El gran cambio se está produciendo en el área metropolitana con un aumento del 40 % de viajeros en el transporte público

La evolución de variables económicas, transformaciones de índole sociodemográfica y un evidente cambio cultural y de comportamientos están confluyendo para determinar lo que en la bibliografía académica se denomina un ‘pico del automóvil’, a partir del cual su uso tiende primero a estabilizarse para luego descender. Es un proceso cuyas primeras manifestaciones hemos detectado en el Área Metropolitana de València, y que con diferente intensidad está siendo documentado en otros territorios metropolitanos.

Podríamos decir que nos encontramos en una coyuntura en la que se abre la posibilidad de transitar hacia un nuevo modelo, lo que hace más importante que nunca contar con una gobernanza metropolitana de la movilidad. Se trata de apostar decididamente por políticas que acompañen lo que parece una corriente profunda de cambio territorial.

En el caso del Área Metropolitana de València, ello exigiría, por un lado, un incremento muy notable de la oferta de FGV en el espacio metropolitano. No parece, sin embargo, que esta sea la orientación del plan de inversiones en curso: salvo por algunas actuaciones puntuales de eliminación de cuellos de botella de la red en la Línea 2, a corto y medio plazo el grueso de las actuaciones se va a dirigir a la expansión de la red tranviaria dentro de la ciudad de València (futuras líneas 11 y 12).

Por otro lado, y no menos importante, se precisaría de una remodelación del espacio urbano para que este fuera más compacto y diverso funcionalmente; un diseño del espacio urbano, en suma, más acorde con la posibilidad de desarrollar una movilidad activa no motorizada y menos favorable al uso del automóvil.

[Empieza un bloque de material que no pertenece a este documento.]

(* ===== verification/PhiProps.v ===== *)
(** * InsertPhis places phis on iterated dominance frontiers

    The worklist algorithm over any relation between block numbers that the bit
    vectors it is given hold; then, with the frontiers of [ComputeDominators], the
    theorem on the flow graph. *)

From stdpp Require Import base numbers list sets.
From Stdlib Require Import ZArith Lia Sorted.
From S2P Require Import Prelude Utils HeapMemory BitSet BitVector FlowGraph Dominators Discover DominatorProps.

Local Open Scope Z_scope.

Module PhiProps.
Import BitVector FlowGraph Dominators Discover DominatorProps.

(** The iterated frontier of a set of nodes. *)
Inductive iterated {A} (F : A -> A -> Prop) (defs : A -> Prop) : A -> Prop :=
| it_def a b : defs a -> F a b -> iterated F defs b
| it_phi a b : iterated F defs a -> F a b -> iterated F defs b.

Section props.
Context {T : Target}.

Section phis.
Context (gb : FlowGraph) (vc : Z) (always : Z -> bool).
Abbreviation n := (Z.of_nat (length (preorder_ gb))).
Abbreviation pre x := (preorder_ gb !! Z.to_nat x).
Abbreviation at_ l x := (l !! Z.to_nat x).

Hypothesis Hnodup : NoDup (preorder_ gb).
Hypothesis Hnum : forall i b, preorder_ gb !! i = Some b -> exists B, blocks gb !! b = Some B /\ preorder_number_ B = Z.of_nat i.

(** What [InsertPhis] leaves alone. *)
Definition bones (B : BlockEntry) := (shape B, preorder_number_ B, postorder_number_ B, predecessors_ B, dominator_ B, dominated_blocks_ B, loop_info_ B).

Definition same_bones (g : FlowGraph) : Prop := bones <$> blocks g = bones <$> blocks gb /\ preorder_ g = preorder_ gb /\ graph_entry_ g = graph_entry_ gb.

Definition phi_at (B : BlockEntry) (u : Z) : option PhiInstr :=
  match phis_ B with None => None | Some l => match at_ l u with Some (Some p) => Some p | _ => None end end.

(** The phis in memory: [placed u x] for variable [u] at the block of number [x]. *)
Record phis_ok (placed : Z -> Z -> Prop) (g : FlowGraph) : Prop := {
  ph_bones : same_bones g;
  ph_len x b B l : 0 <= x -> pre x = Some b -> blocks g !! b = Some B -> phis_ B = Some l -> length l = Z.to_nat vc;
  ph_at x b B u phi : 0 <= x -> pre x = Some b -> blocks g !! b = Some B -> 0 <= u < vc ->
    phi_at B u = Some phi <-> placed u x /\ phi = mkPhi (length_of (Predecessors B)) (always u)
}.

Lemma phi_block g x b : same_bones g -> 0 <= x -> pre x = Some b -> exists B, blocks g !! b = Some B /\ preorder_number_ B = x.
Proof.
  intros (Hb & _) Hx Hxb. destruct (Hnum _ _ Hxb) as (B0 & HB0 & N0). assert ((bones <$> blocks g) !! b = Some (bones B0)) as H by (by rewrite Hb, list_lookup_fmap, HB0).
  rewrite list_lookup_fmap in H. apply fmap_Some in H as (B & HB & EB). exists B. split; [done|]. injection EB as _ _ _ N _ _ _ _ _. lia.
Qed.

Lemma pre_number x y b : pre x = Some b -> pre y = Some b -> 0 <= x -> 0 <= y -> x = y.
Proof. intros H1 H2 Hx Hy. pose proof (NoDup_lookup _ _ _ _ Hnodup H1 H2). lia. Qed.

Lemma pre_exists x : 0 <= x < n -> exists b, pre x = Some b.
Proof. intros Hx. destruct (lookup_lt_is_Some_2 (preorder_ gb) (Z.to_nat x)) as [b Hb]; [lia|by exists b]. Qed.

Lemma phi_at_insert B l u w q : 0 <= u < vc -> 0 <= w < vc -> length l = Z.to_nat vc ->
  phi_at (set_phis (Some (<[Z.to_nat u := Some q]> l)) B) w = if decide (w = u) then Some q else match at_ l w with Some (Some p) => Some p | _ => None end.
Proof.
  intros Hu Hw Hl. unfold phi_at. simpl. destruct (decide (w = u)) as [->|Hne]; [by rewrite list_lookup_insert_eq by lia|]. by rewrite list_lookup_insert_ne by lia.
Qed.

(** A new phi, marked when it is always live. *)
Definition add_phi (g : FlowGraph) (b : nat) (u : Z) : M FlowGraph :=
  g ← JoinEntry_InsertPhi g b u vc; if always u then mark_alive g b u else Ok g.

Lemma add_phi_ok placed g x b u : phis_ok placed g -> 0 <= x -> pre x = Some b -> 0 <= u < vc -> ~ placed u x ->
  exists g', add_phi g b u = Ok g' /\ phis_ok (fun w y => placed w y \/ (w = u /\ y = x)) g'.
Proof.
  intros Hg Hx Hb Hu Hnew. destruct (phi_block g x b (ph_bones _ _ Hg) Hx Hb) as (B & HB & _). pose proof (lookup_lt_Some _ _ _ HB) as Hlt.
  set (l := match phis_ B with None => replicate (Z.to_nat vc) None | Some l => l end).
  assert (length l = Z.to_nat vc) as Hl by (unfold l; destruct (phis_ B) eqn:Ep; [by eapply (ph_len _ _ Hg x b B)|apply length_replicate]).
  assert (forall w, 0 <= w < vc -> phi_at B w = match at_ l w with Some (Some q) => Some q | _ => None end) as Hat.
  { intros w Hw. unfold phi_at, l. destruct (phis_ B); [done|]. by rewrite lookup_replicate_2 by lia. }
  destruct (lookup_lt_is_Some_2 l (Z.to_nat u)) as [old Hold]; [lia|]. assert (old = None) as ->.
  { pose proof (Hat u Hu) as Hp. rewrite Hold in Hp. destruct old as [q|]; [|done]. by apply (ph_at _ _ Hg x b B u q) in Hp as [? _]. }
  set (q := mkPhi (length_of (Predecessors B)) (always u)). set (B' := set_phis (Some (<[Z.to_nat u := Some q]> l)) B).
  exists (set_blocks (<[b := B']> (blocks g)) g). split.
  - unfold add_phi, JoinEntry_InsertPhi. rewrite (block_at_ok _ _ _ HB). cbn [mbind result_bind]. fold l. rewrite (get_ok l u None) by (done || lia). cbn [mbind result_bind].
    rewrite bool_decide_eq_true_2 by done. cbn [mbind result_bind check]. rewrite (put_ok l u None) by (done || lia). cbn [mbind result_bind]. rewrite (modify_ok _ _ _ _ HB). cbn [mbind result_bind].
    unfold B', q. destruct (always u); [|done]. set (q0 := mkPhi _ false). unfold mark_alive. rewrite (block_at_ok _ b (set_phis (Some (<[Z.to_nat u := Some q0]> l)) B)) by (simpl; by apply list_lookup_insert_eq).
    cbn [mbind result_bind phis_ set_phis]. rewrite (get_ok _ u (Some q0)) by (lia || (apply list_lookup_insert_eq; lia)). cbn [mbind result_bind].
    rewrite (put_ok _ u (Some q0)) by (lia || (apply list_lookup_insert_eq; lia)). cbn [mbind result_bind].
    rewrite (modify_ok _ b (set_phis (Some (<[Z.to_nat u := Some q0]> l)) B)) by (simpl; by apply list_lookup_insert_eq). simpl. by rewrite !list_insert_insert_eq.
  - destruct Hg as [Hbones Hlen Hph]. assert (same_bones (set_blocks (<[b := B']> (blocks g)) g)) as Hb'.
    { destruct Hbones as (H1 & H2 & H3). split_and!; try done. simpl. by rewrite (fmap_insert_same bones _ _ B). }
    constructor; [done|..]; simpl.
    + intros y c C l' Hy Hc HC Hl'. destruct (decide (c = b)) as [->|Hne]; [|rewrite list_lookup_insert_ne in HC by done; by apply (Hlen y c C)].
      rewrite list_lookup_insert_eq in HC by done. injection HC as <-. injection Hl' as <-. by rewrite length_insert.
    + intros y c C w phi Hy Hc HC Hw. destruct (decide (c = b)) as [->|Hne].
      * rewrite list_lookup_insert_eq in HC by done. injection HC as <-. rewrite (pre_number _ _ _ Hc Hb Hy Hx) in *.
        unfold B'. rewrite phi_at_insert by done. rewrite <- Hat by done. pose proof (Hph x b B w phi Hx Hb HB Hw) as Hp.
        change (Predecessors (set_phis (Some (<[Z.to_nat u:=Some q]> l)) B)) with (Predecessors B). destruct (decide (w = u)) as [->|Hwu]; [|rewrite Hp; naive_solver].
        unfold q. split; [intros [= <-]; naive_solver|]. by intros [_ ->].
      * rewrite list_lookup_insert_ne in HC by done. rewrite (Hph y c C w phi Hy Hc HC Hw). assert (y <> x) by congruence. naive_solver.
Qed.

Lemma phis_ok_iff placed placed' g : phis_ok placed g -> (forall u x, 0 <= u < vc -> 0 <= x < n -> placed u x <-> placed' u x) -> phis_ok placed' g.
Proof.
  intros [H1 H2 H3] Hiff. constructor; [done|done|]. intros x b B u phi Hx Hb HB Hu. pose proof (lookup_lt_Some _ _ _ Hb). rewrite (H3 x b B u phi Hx Hb HB Hu), (Hiff u x) by lia. done.
Qed.

(** ** The worklist *)

Context (F : Z -> Z -> Prop) (defs : Z -> Z -> Prop) (df assigned : list BitVector).
Hypothesis Hdf_len : length df = length (preorder_ gb).
Hypothesis Hdf : forall x v, 0 <= x -> at_ df x = Some v -> vec n v /\ forall j, BitSet.has (data_ v) j = true <-> 0 <= j < n /\ F x j.
Hypothesis Has_len : length assigned = length (preorder_ gb).
Hypothesis Has : forall x a, 0 <= x -> at_ assigned x = Some a -> vec vc a /\ forall u, 0 <= u < vc -> BitSet.has (data_ a) u = true <-> defs u x.
Hypothesis Hjoin : forall x y b B, F x y -> 0 <= x < n -> 0 <= y -> pre y = Some b -> blocks gb !! b = Some B -> IsJoinEntry B = true.

Definition unworked (v : Z) (work : list Z) : nat := length (filter (fun k => k <> v) work).

Lemma unworked_insert v (work : list Z) x k : 0 <= x -> at_ work x = Some k -> k <> v -> unworked v work = S (unworked v (<[Z.to_nat x := v]> work)).
Proof.
  intros Hx Hk Hne. unfold unworked. rewrite <- (take_drop_middle work (Z.to_nat x) k Hk) at 1. rewrite insert_take_drop by (by eapply lookup_lt_Some).
  rewrite !filter_app, !filter_cons, decide_True, decide_False, !length_app by (done || tauto). simpl. lia.
Qed.

(** The state between two blocks of the worklist, for variable [v]; of block [busy] the
    frontier is being visited. *)
Record var_ok (v : Z) (busy : nat -> Prop) (s : PhiState) : Prop := {
  vo_phis : phis_ok (fun u x => (u < v /\ iterated F (defs u) x) \/ (u = v /\ at_ (ps_has_already s) x = Some v)) (ps_graph s);
  vo_hlen : length (ps_has_already s) = length (preorder_ gb);
  vo_wlen : length (ps_work s) = length (preorder_ gb);
  vo_h x k : at_ (ps_has_already s) x = Some k -> k <= v;
  vo_w x k : at_ (ps_work s) x = Some k -> k <= v;
  vo_hw x : at_ (ps_has_already s) x = Some v -> at_ (ps_work s) x = Some v;
  vo_h_sound x : 0 <= x < n -> at_ (ps_has_already s) x = Some v -> iterated F (defs v) x;
  vo_w_sound x : 0 <= x < n -> at_ (ps_work s) x = Some v -> defs v x \/ iterated F (defs v) x;
  vo_wl b : b ∈ ps_worklist s -> exists x, 0 <= x < n /\ pre x = Some b /\ at_ (ps_work s) x = Some v;
  vo_done x b y : 0 <= x < n -> pre x = Some b -> at_ (ps_work s) x = Some v -> ~ (b ∈ ps_worklist s) -> ~ busy b -> 0 <= y < n -> F x y -> at_ (ps_has_already s) y = Some v;
  vo_live b u : (b, u) ∈ ps_live_phis s <->
    always u = true /\ 0 <= u < vc /\ exists x, 0 <= x < n /\ pre x = Some b /\ ((u < v /\ iterated F (defs u) x) \/ (u = v /\ at_ (ps_has_already s) x = Some v))
}.

Definition measure (v : Z) (s : PhiState) : nat := (unworked v (ps_work s) + length (ps_worklist s))%nat.

Lemma at_list (l : list Z) x : length l = length (preorder_ gb) -> 0 <= x < n -> exists k, at_ l x = Some k.
Proof. intros Hl Hx. destruct (lookup_lt_is_Some_2 l (Z.to_nat x)) as [k Hk]; [lia|by exists k]. Qed.

Lemma at_put (l : list Z) x y v : 0 <= x < Z.of_nat (length l) -> 0 <= y -> at_ (<[Z.to_nat x := v]> l) y = Some v <-> at_ l y = Some v \/ y = x.
Proof.
  intros Hx Hy. destruct (decide (y = x)) as [->|Hne]; [rewrite list_lookup_insert_eq by lia; tauto|]. rewrite list_lookup_insert_ne by lia. tauto.
Qed.

(** One block [b] of a frontier, with number [y], gets a phi for [v]. *)
Record phi_added (v : Z) (s : PhiState) (y : Z) (b : nat) (w : Z) (s' : PhiState) : Prop := {
  pa_phis : phis_ok (fun u z => ((u < v /\ iterated F (defs u) z) \/ (u = v /\ at_ (ps_has_already s) z = Some v)) \/ (u = v /\ z = y)) (ps_graph s');
  pa_has : ps_has_already s' = <[Z.to_nat y := v]> (ps_has_already s);
  pa_wlen : length (ps_work s') = length (ps_work s);
  pa_work z : 0 <= z -> at_ (ps_work s') z = Some v <-> at_ (ps_work s) z = Some v \/ z = y;
  pa_wle z k : at_ (ps_work s') z = Some k -> k <= v;
  pa_wl c : c ∈ ps_worklist s' <-> c ∈ ps_worklist s \/ (w < v /\ c = b);
  pa_measure : measure v s' = measure v s;
  pa_live : ps_live_phis s' = if always v then ps_live_phis s ++ [(b, v)] else ps_live_phis s
}.

(** What the code does when there is none yet. *)
Lemma frontier_phi_run v busy s x y h w : 0 <= v < vc -> var_ok v busy s -> 0 <= x < n -> 0 <= y < n -> F x y ->
  at_ (ps_has_already s) y = Some h -> h < v -> at_ (ps_work s) y = Some w ->
  exists b s', pre y = Some b /\ frontier_phis vc v (always v) [y] s = Ok s' /\ phi_added v s y b w s'.
Proof.
  intros Hv Hs Hx Hy HF Hh Hlt Hw. destruct (pre_exists y Hy) as [b Hb]. exists b. cbn [frontier_phis].
  rewrite (get_ok (ps_has_already s) y h) by (done || lia). cbn [mbind result_bind]. pose proof (vo_w _ _ _ Hs y w Hw) as Hwv. rewrite (proj2 (Z.ltb_lt h v) Hlt).
  pose proof (ph_bones _ _ (vo_phis _ _ _ Hs)) as (Hbones & Hpre & Hent). rewrite Hpre, (get_ok (preorder_ gb) y b) by (done || lia). cbn [mbind result_bind].
  destruct (phi_block (ps_graph s) y b (ph_bones _ _ (vo_phis _ _ _ Hs)) ltac:(lia) Hb) as (B & HB & _). rewrite (block_at_ok _ _ _ HB). cbn [mbind result_bind].
  assert (IsJoinEntry B = true) as ->.
  { destruct (Hnum _ _ Hb) as (B0 & HB0 & _). assert ((bones <$> blocks (ps_graph s)) !! b = Some (bones B)) as Hbb by (by rewrite list_lookup_fmap, HB).
    rewrite Hbones, list_lookup_fmap, HB0 in Hbb. injection Hbb as Hk _ _ _ _ _ _ _ _. rewrite <- (Hjoin x y b B0) by (done || lia). unfold IsJoinEntry. by rewrite Hk. }
  cbn [mbind result_bind check]. destruct (add_phi_ok _ (ps_graph s) y b v (vo_phis _ _ _ Hs) ltac:(lia) Hb Hv) as (g' & Eadd & Hphis); [rewrite Hh; intros [[? _]|[_ [= ->]]]; lia|].
  unfold add_phi in Eadd. apply bind_ok in Eadd as (g1 & -> & Eadd). cbn [mbind result_bind].
  set (live' := if always v then ps_live_phis s ++ [(b, v)] else ps_live_phis s).
  assert ((if always v then g ← mark_alive g1 b v; Ok (g, ps_live_phis s ++ [(b, v)]) else Ok (g1, ps_live_phis s)) = Ok (E := bv_error) (g', live')) as ->.
  { unfold live'. destruct (always v); [by rewrite Eadd|by injection Eadd as ->]. }
  cbn [mbind result_bind fst snd]. rewrite (put_ok (ps_has_already s) y h) by (done || lia). cbn [mbind result_bind]. rewrite (get_ok (ps_work s) y w) by (done || lia). cbn [mbind result_bind].
  destruct (Z.ltb_spec w v) as [Hwlt|Hwge].
  - rewrite (put_ok (ps_work s) y w) by (done || lia). cbn [mbind result_bind]. eexists. split_and!; [done|done|]. constructor; simpl; try done.
    + by rewrite length_insert.
    + intros z Hz. apply at_put; [rewrite (vo_wlen _ _ _ Hs)|]; lia.
    + intros z k Hk. apply list_lookup_insert_Some in Hk as [(_ & <- & _)|[_ Hk]]; [lia|by eapply (vo_w _ _ _ Hs z)].
    + intros c. rewrite elem_of_cons. naive_solver.
    + unfold measure. simpl. rewrite (unworked_insert v (ps_work s) y w) by (done || lia). simpl. lia.
  - assert (w = v) as -> by lia. eexists. split_and!; [done|done|]. constructor; simpl; try done.
    + intros z Hz. split; [by left|]. by intros [?| ->].
    + apply Hs.
    + intros c. naive_solver lia.
Qed.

Estas políticas metropolitanas, combinando armónicamente acciones en materia de transporte con cambios en el modelo territorial, permitirían no solo mantener sino mejorar la necesaria accesibilidad a servicios, empleos y oportunidades que la población precisa. De esta forma, la transición hacia un modelo menos dependiente del coche privado, y por tanto más sostenible, podría concitar el necesario consenso social y superar el conflicto permanente en que parecen instaladas hoy las políticas de movilidad.